=== TASK DETAILS ===
Some of the lines below need repeating. Reproduce exactly those between the lines holding "From S2P Require" and "(** ** Outside the repository *)", inclusive.
Segment Open
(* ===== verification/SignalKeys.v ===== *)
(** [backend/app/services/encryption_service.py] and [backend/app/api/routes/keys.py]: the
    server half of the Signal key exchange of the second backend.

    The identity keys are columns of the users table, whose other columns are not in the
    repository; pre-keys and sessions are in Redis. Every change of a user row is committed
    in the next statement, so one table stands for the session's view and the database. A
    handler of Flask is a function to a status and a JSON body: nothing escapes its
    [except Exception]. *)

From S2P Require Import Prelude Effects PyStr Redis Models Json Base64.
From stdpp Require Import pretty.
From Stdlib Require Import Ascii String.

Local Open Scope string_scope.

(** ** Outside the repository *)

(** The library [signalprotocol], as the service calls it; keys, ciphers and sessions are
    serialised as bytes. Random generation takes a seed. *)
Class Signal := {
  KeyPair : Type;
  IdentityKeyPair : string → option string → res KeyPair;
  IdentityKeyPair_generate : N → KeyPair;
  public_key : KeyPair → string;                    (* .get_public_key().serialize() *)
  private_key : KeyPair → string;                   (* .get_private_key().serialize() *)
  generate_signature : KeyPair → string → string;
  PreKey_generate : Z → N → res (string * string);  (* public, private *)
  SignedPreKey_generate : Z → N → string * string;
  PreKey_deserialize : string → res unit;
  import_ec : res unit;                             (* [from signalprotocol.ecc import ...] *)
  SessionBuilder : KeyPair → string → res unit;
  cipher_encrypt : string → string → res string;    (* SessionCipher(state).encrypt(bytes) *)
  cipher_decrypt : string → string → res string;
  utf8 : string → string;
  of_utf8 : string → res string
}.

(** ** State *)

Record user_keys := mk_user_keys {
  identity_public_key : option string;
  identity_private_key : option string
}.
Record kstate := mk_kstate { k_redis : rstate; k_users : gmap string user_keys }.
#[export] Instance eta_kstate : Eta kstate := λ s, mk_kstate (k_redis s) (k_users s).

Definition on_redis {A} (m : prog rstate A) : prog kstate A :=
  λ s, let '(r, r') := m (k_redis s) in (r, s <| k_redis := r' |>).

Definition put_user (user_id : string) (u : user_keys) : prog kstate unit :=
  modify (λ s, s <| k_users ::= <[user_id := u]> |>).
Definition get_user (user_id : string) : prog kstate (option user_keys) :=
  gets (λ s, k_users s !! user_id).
Segment Closed
=== ANSWER ===
From S2P Require Import Prelude Effects PyStr Redis Models Json Base64.
From stdpp Require Import pretty.
From Stdlib Require Import Ascii String.

Local Open Scope string_scope.

(** ** Outside the repository *)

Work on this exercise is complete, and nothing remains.